(** ** Actions *)
Section actions.
Hypothesis Hexterns : pg_externs p = pg_externs prog.
Lemma walk_operand_doc n o : (n <= P4_MAX_RUNTIME_ARGS)%nat -> operand_ok prog n o -> operand_loadable prog o -> p4_walk_operand p n (operand_doc prog o) = inr o.
Proof.
  intros Hn. destruct o as [r|len imm|i|i]; intros Hop Hol; unfold p4_walk_operand, operand_doc; cbn in Hop, Hol; rd.
  - rewrite pair_doc by done. nx. by rewrite ref_resolve.
  - by rewrite hexstr_read.
  - cbn [int_of]. unfold json_object_get_int64, P4_MAX_RUNTIME_ARGS in *. rewrite Z.min_l by lia. nx. rewrite fail_if_false; [done|]. apply orb_false_iff, conj; [apply Z.ltb_ge|apply Z.leb_gt]; lia.
  - destruct (lo_externs _ Hlo) as ((Hnd & _ & Hnm) & Hl & _). rewrite str_val_name by (by destruct (elt_Forall _ _ _ Hnm Hop)). nx. rewrite Hexterns, find_name_unique by done.
    rewrite fail_if_false; [done|]. apply (idx_in _ _ Hop). unfold P4_MAX_EXTERNS in *. lia.
Qed.
Lemma walk_operands_doc n os : (n <= P4_MAX_RUNTIME_ARGS)%nat -> Forall (operand_ok prog n) os -> Forall (operand_loadable prog) os ->
  p4_walk_operands p n (operand_doc prog <$> os) = inr os.
Proof.
  intros Hn Ho Hl. unfold p4_walk_operands. apply (each_doc _ _ (fun l => l)); [done|]. intros a o b E.
  by rewrite walk_operand_doc; [|done|exact (split_Forall _ _ _ _ _ Ho E)|exact (split_Forall _ _ _ _ _ Hl E)].
Qed.
Lemma check_write_doc n o os : Forall (operand_ok prog n) os -> is_field o = true -> Forall (fun o => is_extern o = false) os ->
  (forall len imm, OPD_HEXSTR len imm ∈ os -> be_bit_length imm <= fd_bits (field_of prog (opd_field o))) -> p4_check_write p (o :: os) = inr tt.
Proof.
  intros Ho Hf He Hw. unfold p4_check_write. cbn [lookup_total list_lookup_total tail]. rewrite Hf, fail_if_false by done. unfold fail_if.
  rewrite existsb_none; [done|]. apply Forall_forall. intros x Hx. rewrite Forall_forall in He. specialize (He x Hx). destruct x as [r|len imm|i|i]; try done.
  rewrite bits_same. unfold p4_field_bits. apply Z.ltb_ge. by eapply Hw.
Qed.
Lemma walk_row_doc n prims pr row : (n <= P4_MAX_RUNTIME_ARGS)%nat ->
  snd <$> list_find (fun r => pt_name r = chars (prim_op pr)) p4_primitives = Some row -> bool_decide (name_ok (chars (prim_op pr))) = true ->
  (pt_min_params row <= length (pr_params pr) <= pt_max_params row)%nat -> (pt_max_params row <= P4_MAX_PRIM_PARAMS)%nat ->
  pt_kind row = pr_kind pr -> pt_method row = pr_method pr -> Forall (operand_ok prog n) (pr_params pr) -> Forall (operand_loadable prog) (pr_params pr) ->
  match pr_kind pr with PRIM_DROP | PRIM_NOP => pr_params pr = [] | PRIM_EXTERN => p4_check_call p row (pr_params pr) = inr tt | _ => p4_check_write p (pr_params pr) = inr tt end ->
  p4_walk_primitive p n prims (prim_doc prog pr) = inr (prims ++ [pr]).
Proof.
  intros Hn Hrow Hw%word_name Hlen Hmax Hk Hm Ho Hl Hc. unfold p4_walk_primitive, prim_doc. rd. rewrite Hrow. nx. rd.
  rewrite length_fmap, fail_if_false by (rewrite !bool_decide_eq_false_2 by lia; done). rewrite Hk, Hm, walk_operands_doc by done. nx.
  destruct pr as [kind method params]. cbn [pr_kind pr_method pr_params] in *. destruct kind; try rewrite Hc; done.
Qed.
Ltac row := eapply walk_row_doc; [done|by vm_compute|by vm_compute|cbn; lia|cbn; unfold P4_MAX_PRIM_PARAMS; lia|done|done|done|done|].
Lemma walk_primitive_doc n prims pr : (n <= P4_MAX_RUNTIME_ARGS)%nat -> prim_ok prog n pr -> prim_loadable prog pr ->
  p4_walk_primitive p n prims (prim_doc prog pr) = inr (prims ++ [pr]).
Proof.
  intros Hn [Hops Hk] [Hlp Hl]. destruct pr as [kind method params]. cbn [pr_kind pr_method pr_params] in *.
  destruct kind.
  - destruct Hk as (d & o & -> & Hd & Ho), Hl as [-> Hl]. apply Forall_cons in Hops as Hops'.
    row. cbn. eapply check_write_doc; [apply Hops'|done|by apply Forall_singleton|done].
  - destruct Hk as (d & o & -> & Hd & Ho & Hlen), Hl as [-> Hl]. apply Forall_cons in Hops as Hops'.
    destruct o as [|a [|b [|? ?]]]; cbn in Hlen; try lia; row; cbn; (eapply check_write_doc; [apply Hops'|done..]).
  - destruct Hk as (d & o & -> & Hd & Ho & Hlen), Hl as [-> Hl]. apply Forall_cons in Hops as Hops'.
    destruct o as [|a [|b [|? ?]]]; cbn in Hlen; try lia; row; cbn; (eapply check_write_doc; [apply Hops'|done..]).
  - subst. by row.
  - subst. by row.
  - destruct Hk as (i & args & -> & Ha & _), Hl as [Hx [[-> Hlen]|[-> Hlen]]]; cbn in Hx.
    + destruct args as [|a [|? ?]]; cbn in Hlen; try lia. row. cbn. unfold p4_check_call. cbn. rewrite Hexterns, Hx. cbn. apply Forall_cons in Ha as [Ha _]. by rewrite Ha.
    + destruct args as [|a [|b [|? ?]]]; cbn in Hlen; try lia. row. cbn. unfold p4_check_call. cbn. rewrite Hexterns, Hx. cbn. apply Forall_cons in Ha as [Ha [Hb _]%Forall_cons]. by rewrite Ha, Hb.
Qed.
Lemma walk_action_doc acts a b : named ac_name ac_id (acts ++ a :: b) -> action_ok prog a -> action_loadable prog a ->
  p4_walk_action p acts (action_doc prog a) = inr (acts ++ [a]).
Proof.
  intros (Hn & Hi & Hu)%named_split (Hr & Hlr & Hp) (Hlp & Hpl). unfold p4_walk_action, action_doc. rd. rewrite Hu. nx. rd.
  rewrite (each_doc _ _ (fun l => l) []); [|done|].
  2: { intros o x b' E. pose proof (split_Forall _ _ _ _ _ Hr E) as Hx. unfold p4_walk_runtime, P4_MAX_ENTRY_BYTES, P4_MAX_FIELD_BITS in *. rd1. cbn in Hx. 
    erewrite get_u32_int by first [reflexivity|lia]. nx. rewrite fail_if_false; [done|]. apply Z.ltb_ge. lia. }
  nx. rd. rewrite (each_doc _ _ (fun l => l) []); [by destruct a|done|]. intros o x b' E.
  apply walk_primitive_doc; [done|exact (split_Forall _ _ _ _ _ Hp E)|exact (split_Forall _ _ _ _ _ Hpl E)].
Qed.
Lemma walk_actions_doc m : obj_key "actions" m = Some (arr (action_doc prog) (pg_actions prog)) -> p4_walk_actions p (obj m) = inr (p <| pg_actions := pg_actions prog |>).
Proof.
  intros Hm. destruct (lo_actions _ Hlo) as (Hn & Hl & Ha). unfold p4_walk_actions. erewrite get_array_arr by done. nx.
  rewrite (each_doc _ _ (fun l => l) []); [done|done|]. intros acts a b E.
  apply (walk_action_doc _ _ b); [by rewrite <-E|exact (split_Forall _ _ _ _ _ (po_actions _ Hok) E)|exact (split_Forall _ _ _ _ _ Ha E)].
Qed.
End actions.
End same.
End walks.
▬▬▬
# WORK REQUEST
What lines in the material above hold the word "Lemma"? Pull them out.

# SOLUTION
Lemma walk_operand_doc n o : (n <= P4_MAX_RUNTIME_ARGS)%nat -> operand_ok prog n o -> operand_loadable prog o -> p4_walk_operand p n (operand_doc prog o) = inr o.
Lemma walk_operands_doc n os : (n <= P4_MAX_RUNTIME_ARGS)%nat -> Forall (operand_ok prog n) os -> Forall (operand_loadable prog) os ->
Lemma check_write_doc n o os : Forall (operand_ok prog n) os -> is_field o = true -> Forall (fun o => is_extern o = false) os ->
Lemma walk_row_doc n prims pr row : (n <= P4_MAX_RUNTIME_ARGS)%nat ->
Lemma walk_primitive_doc n prims pr : (n <= P4_MAX_RUNTIME_ARGS)%nat -> prim_ok prog n pr -> prim_loadable prog pr ->
Lemma walk_action_doc acts a b : named ac_name ac_id (acts ++ a :: b) -> action_ok prog a -> action_loadable prog a ->
Lemma walk_actions_doc m : obj_key "actions" m = Some (arr (action_doc prog) (pg_actions prog)) -> p4_walk_actions p (obj m) = inr (p <| pg_actions := pg_actions prog |>).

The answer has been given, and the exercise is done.